— На шестьдесят процентов! И разумеется, на основе идей Мао Цзэ-дуна, — прозвучал ответ.
Всегда любезная улыбка Такараси вдруг сменилась откровенной ухмылкой.
— Наверное, вы все же стали вносить минеральные удобрения? — продолжал он.
— Да, конечно, — подтвердил бригадир, не желая, видимо, лгать. — Но идеи Мао Цзэ-дуна всего важнее!!. — И он понес привычный пропагандистский вздор.
Слушая его, Такараси насмешливо фыркал.
В Сиани нашу разнонациональную группу поместили в лучшем отеле, где прежде останавливались богатые иностранцы — их теперь мы не видели в Китае нигде.

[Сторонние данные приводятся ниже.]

Lemma single_flight_settled id w :
  single_flight w → id ∈ awaiting w → awaiting (settled id w) = [].
Proof.
  intros [Hlen _] Hin. simpl.
  destruct (awaiting w) as [|i [|j l]]; simpl in *; [by apply elem_of_nil in Hin| |lia].
  apply list_elem_of_singleton in Hin as ->.
  rewrite filter_cons_False; [done|]. by intros H.
Qed.

Lemma single_flight_update f w :
  (∀ s, loading (f s) = loading s) → (∀ s, result (f s) = result s) →
  single_flight w → single_flight (update f w).
Proof.
  intros Hl Hr [Hlen H]. split; [exact Hlen|].
  intros id Hin. simpl. rewrite Hl, Hr. by apply H.
Qed.

Lemma single_flight_none w : awaiting w = [] → single_flight w.
Proof.
  intros E. split; rewrite E; [simpl; lia|].
  intros id H. by apply elem_of_nil in H.
Qed.

Lemma single_flight_step how e w :
  through_ui e = true → single_flight w → single_flight (step how e w).
Proof.
  intros Hui Hw. destruct e; try discriminate Hui; cbn [step].
  - by apply single_flight_update.
  - by apply single_flight_update.
  - by apply single_flight_update.
  - by apply single_flight_update.
  - destruct (button_disabled (render (ui w))) eqn:Hb; [exact Hw|].
    assert (loading (ui w) = false) as Hidle.
    { unfold render in Hb; cbn [button_disabled] in Hb.
      destruct (loading (ui w)); [discriminate Hb | reflexivity]. }
    pose proof (single_flight_idle w Hw Hidle) as Hnone.
    split; rewrite handleSubmit_awaiting, Hnone; [simpl; lia|].
    intros id Hin. apply list_elem_of_singleton in Hin as ->.
    destruct (handleSubmit_ui how w) as (Hl & Hr & _).
    repeat split; [exact Hl | exact Hr |].
    destruct how; simpl; rewrite length_app; simpl; lia.
  - case_bool_decide as Hin; [|exact Hw].
    apply single_flight_none. rewrite handleSubmit_resumed_awaiting.
    by apply single_flight_settled.
  - case_bool_decide as Hin; [|exact Hw].
    apply single_flight_none. by apply single_flight_settled.
  - destruct (timers w) as [|t pending]; [exact Hw|].
    destruct Hw as [Hlen H].
    split; rewrite rotate_awaiting; [exact Hlen|].
    intros id Hin. rewrite rotate_loading, rotate_result, rotate_outbox.
    by apply H.
Qed.

Lemma single_flight_run how trace w :
  forallb through_ui trace = true → single_flight w → single_flight (run how trace w).
Proof.
  revert w. induction trace as [|e trace IH]; intros w Hui Hw; [exact Hw|].
  simpl in Hui. apply andb_prop in Hui as [He Htrace].
  apply (IH (step how e w) Htrace). by apply single_flight_step.
Qed.

(** * Superseding a submission *)

(** C1, as stated, fails: [handleSubmit] called twice has two requests in
    flight, and the response to the first one, here one without [result],
    arriving while the second is still awaited, takes the published state
    from Loading to Idle. *)
Lemma stale_response_overwrites_state :
  let issued :=
    run Call (fill_form ++ [Invoke; ChangeTechIdea "Add a message queue"; Invoke]) boot in
  let after := step Call (Resolve 0 (Response.mk None)) issued in
  awaiting issued = [0; 1]%nat ∧
  published (ui issued) = Loading 0 ∧
  published (ui after) = Idle ∧
  awaiting after = [1]%nat.
Proof. vm_compute. by repeat split. Qed.

(** C1, amended: through the rendered tree at most one request is awaited
    at any time, it is the last one sent, and while it is awaited the view
    is loading and a click on the button changes nothing; so no submission
    can be issued through the button before the response to the previous
    one has arrived. *)
Theorem button_allows_one_submission (how : Application) (trace : list Event) :
  forallb through_ui trace = true →
  let w := run how trace boot in
  (length (awaiting w) ≤ 1)%nat ∧
  ∀ id, id ∈ awaiting w →
    S id = length (outbox w) ∧
    loading_panel (render (ui w)) = Some (loadingText (ui w)) ∧
    button_disabled (render (ui w)) = true ∧
    step how Click w = w.
Proof.
  intros Hui w.
  destruct (single_flight_run how trace boot Hui single_flight_boot) as [Hlen H].
  split; [exact Hlen|].
  intros id Hin. destruct (H id Hin) as (Hl & _ & Hlast). fold w in Hl, Hlast.
  assert (button_disabled (render (ui w)) = true) as Hb.
  { unfold render; cbn [button_disabled]. by rewrite Hl. }
  repeat split; [exact Hlast | | exact Hb |].
  - unfold render; cbn [loading_panel]. by rewrite Hl.
  - cbn [step]. by rewrite Hb.
Qed.

Lemma button_allows_one_submission_witness :
  let w := run Call (fill_form ++ [Click]) boot in
  awaiting w = [0%nat] ∧ step Call Click w = w.
Proof.
  cbv zeta. split; [reflexivity|].
  pose proof (button_allows_one_submission Call (fill_form ++ [Click]) eq_refl) as H.
  cbv zeta in H. destruct H as [_ H].
  apply (H 0%nat). vm_compute. left.
Defined.

(** * Settlement *)

(** C2, as stated, fails: after a response with an empty result sequence
    the published state is not Failed with reason "empty response"; the
    view is still Loading. *)
Lemma empty_response_is_not_Failed :
  let w := run Call (fill_form ++ [Click; Resolve 0 (Response.mk (Some []))]) boot in
  published (ui w) = Loading 0 ∧ published (ui w) ≠ Failed "empty response".
Proof. vm_compute. split; [reflexivity | discriminate]. Qed.

(** C2, amended: for every response without entries to a submission made
    through the button, the submission ends with no result; it never ends
    in Succeeded, and it never ends in Failed, a state the component does
    not have.  With [result] missing it ends in the idle appearance of the
    form. *)
Theorem empty_response_never_Succeeded_nor_Failed
    (how : Application) (trace : list Event) (id : nat) (response : Response.t) :
  forallb through_ui trace = true →
  id ∈ awaiting (run how trace boot) →
  entries_of response = [] →
  let w' := step how (Resolve id response) (run how trace boot) in
  result (ui w') = None ∧
  (∀ r, published (ui w') ≠ Succeeded r) ∧
  (∀ reason, published (ui w') ≠ Failed reason) ∧
  (Response.result response = None → published (ui w') = Idle).
Proof.
  intros Hui Hin Hempty.
  destruct (single_flight_run how trace boot Hui single_flight_boot) as [_ H].
  destruct (H id Hin) as (_ & Hr & _).
  cbv zeta.
  assert (result (ui (step how (Resolve id response) (run how trace boot))) = None) as Hnone.
  { cbn [step]. rewrite bool_decide_eq_true_2 by exact Hin.
    by rewrite handleSubmit_resumed_result. }
  split; [exact Hnone|]. split; [|split].
  - intros r. by apply published_not_Succeeded.
  - intros reason. apply published_not_Failed.
  - intros Hmissing. rewrite (missing_result_clears_loading how _ id response Hin Hmissing).
    by apply published_setLoading_false.
Qed.

Lemma empty_response_never_Succeeded_nor_Failed_witness :
  result (ui (step Call (Resolve 0 (Response.mk (Some [])))
                (run Call (fill_form ++ [Click]) boot))) = None.
Proof.
  refine (proj1 (empty_response_never_Succeeded_nor_Failed Call (fill_form ++ [Click]) 0
                   (Response.mk (Some [])) eq_refl _ eq_refl)).
  vm_compute. left.
Defined.

(** C5, as stated, fails: after the request is rejected the published
    state is still Loading, not Failed with the cause, and the cause has
    left [handleSubmit] as the rejection of the promise it returned. *)
Lemma rejected_request_stays_Loading :
  let w := run Call (fill_form ++ [Click; Reject 0 "timeout"]) boot in
  published (ui w) = Loading 0 ∧
  published (ui w) ≠ Failed "timeout" ∧
  head (rejections w) = Some "timeout".
Proof. vm_compute. repeat split; discriminate. Qed.

(** C5, amended: for every settlement of the request that is an error,
    [handleSubmit] ends at its [await]: no cell changes, the view stays
    Loading and never becomes Failed, and the cause is retained only as the
    rejection of the promise [handleSubmit] returned, which nothing in the
    component handles. *)
Theorem rejected_request_escapes
    (how : Application) (trace : list Event) (id : nat) (cause : Error) :
  forallb through_ui trace = true →
  id ∈ awaiting (run how trace boot) →
  let w := run how trace boot in
  let w' := step how (Reject id cause) w in
  ui w' = ui w ∧
  published (ui w') = Loading (index_of (loadingText (ui w)) messages) ∧
  (∀ reason, published (ui w') ≠ Failed reason) ∧
  rejections w' = cause :: rejections w.
Proof.
  intros Hui Hin.
  destruct (single_flight_run how trace boot Hui single_flight_boot) as [_ H].
  destruct (H id Hin) as (Hl & _ & _).
  cbv zeta. cbn [step]. rewrite bool_decide_eq_true_2 by exact Hin.
  unfold handleSubmit_thrown. cbn [unhandled ui rejections]. rewrite settled_ui.
  repeat split.
  - unfold published, variant, render. cbn [loading_panel]. by rewrite Hl.
  - intros reason. apply published_not_Failed.
Qed.

Lemma rejected_request_escapes_witness :
  rejections (step Call (Reject 0 "timeout") (run Call (fill_form ++ [Click]) boot))
  = "timeout" :: rejections (run Call (fill_form ++ [Click]) boot).
Proof.
  pose proof (rejected_request_escapes Call (fill_form ++ [Click]) 0 "timeout" eq_refl) as H.
  cbv zeta in H. apply H. vm_compute. left.
Defined.

(** * Validation *)

(** C3, as stated, fails: [handleSubmit] does not look at the inputs, so
    invoked with [stack] and [techIdea] empty it sets Loading and sends a
    request; and the button compares untrimmed text, so a [stack] of one
    blank leaves it enabled. *)
Lemma handleSubmit_does_not_validate :
  let w' := step Call Invoke boot in
  let blank := update (setTechIdea "Add a message queue") (update (setStack " ") boot) in
  stack (ui boot) = "" ∧ techIdea (ui boot) = "" ∧
  published (ui boot) = Idle ∧
  published (ui w') = Loading 0 ∧
  length (outbox w') = 1%nat ∧
  published (ui (step Call Click blank)) = Loading 0.
Proof. vm_compute. by repeat split. Qed.

(** C3, amended: for every inputs value in which [stack] or [techIdea] is
    the empty string, without trimming, a click on the submit button leaves
    the whole state as it is: nothing is thrown, loading is not set and no
    request is sent. *)
Theorem disabled_button_ignores_click (how : Application) (w : World) :
  stack (ui w) = "" ∨ techIdea (ui w) = "" →
  button_disabled (render (ui w)) = true ∧ step how Click w = w.
Proof.
  intros Hempty.
  assert (button_disabled (render (ui w)) = true) as Hb.
  { unfold render, not_string; cbn [button_disabled].
    destruct Hempty as [H | H]; rewrite (bool_decide_eq_true_2 _ H).
    - by rewrite orb_true_r.
    - by rewrite orb_true_r. }
  split; [exact Hb|]. cbn [step]. by rewrite Hb.
Qed.

Lemma disabled_button_ignores_click_witness : step Call Click boot = boot.
Proof.
  refine (proj2 (disabled_button_ignores_click Call boot _)).
  left. reflexivity.
Defined.

(** The button is enabled exactly when nothing is loading and both texts
    are non-empty; a click then runs [handleSubmit]. *)
Lemma enabled_button_submits how w :
  stack (ui w) ≠ "" → techIdea (ui w) ≠ "" → loading (ui w) = false →
  step how Click w = handleSubmit how w.
Proof.
  intros Hs Hi Hl. cbn [step]. unfold render, not_string; cbn [button_disabled].
  by rewrite Hl, !bool_decide_eq_false_2.
Qed.

(** * The rotation *)

(** The two panels exclude each other in every state; and whatever the
    application of [Promise], a settlement leaves the pending timers as
    they are, and only elapsing removes one. *)
Lemma panels_exclude_each_other (how : Application) (w : World) :
  ¬ (is_Some (loading_panel (render (ui w))) ∧ is_Some (result_panel (render (ui w)))) ∧
  (∀ id response, timers (step how (Resolve id response) w) = timers w) ∧
  (∀ id cause, timers (step how (Reject id cause) w) = timers w) ∧
  (∀ e, e ≠ Elapse → ∃ new, timers (step how e w) = timers w ++ new).
Proof.
  split; [|split; [|split]].
  - unfold render; cbn [loading_panel result_panel].
    destruct (loading (ui w)); simpl.
    + intros [_ [p Hp]]. destruct (result (ui w)); discriminate Hp.
    + intros [[t Ht] _]. discriminate Ht.
  - intros id response. cbn [step]. case_bool_decide; [|reflexivity].
    by rewrite handleSubmit_resumed_timers.
  - intros id cause. cbn [step]. by case_bool_decide.
  - intros e He.
    assert (∃ new, timers (handleSubmit how w) = timers w ++ new) as Hsubmit.
    { unfold handleSubmit, rotateLoadingMessages.
      destruct (rotate_timers how messages
                  (update (setResult None) (update (setLoading true) w))) as [new Hnew].
      exists new. exact Hnew. }
    destruct e; cbn [step]; try exact Hsubmit.
    + exists []. by rewrite app_nil_r.
    + exists []. by rewrite app_nil_r.
    + exists []. by rewrite app_nil_r.
    + exists []. by rewrite app_nil_r.
    + destruct (button_disabled (render (ui w))); [|exact Hsubmit].
      exists []. by rewrite app_nil_r.
    + case_bool_decide; exists []; rewrite app_nil_r; [|reflexivity].
      by rewrite handleSubmit_resumed_timers.
    + case_bool_decide; exists []; by rewrite app_nil_r.
    + by destruct He.
Qed.

Lemma handleSubmit_resumed_text response w :
  loadingText (ui (handleSubmit_resumed response w)) = loadingText (ui w).
Proof.
  unfold handleSubmit_resumed.
  by destruct (Response.result response) as [entries|].
Qed.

В холле нас встретил молодой человек с необыкновенно тонкой и длинной шеей и совершенно птичьей маленькой головой. Он назвался Ваном, партийным работником Сианьского университета. К нему скоро присоединились работники провинциального и городского комитетов КПК. Пока мы размещались в номерах, они оживленно беседовали с нашими сопровождающими. Мой фудао Ма в их глазах был столичной фигурой. Местные обращались к нему особо почтительно, называли «Лао Ма», что принято только в обращении к старшему по возрасту и достойному человеку, а Ма был моложе своих собеседников.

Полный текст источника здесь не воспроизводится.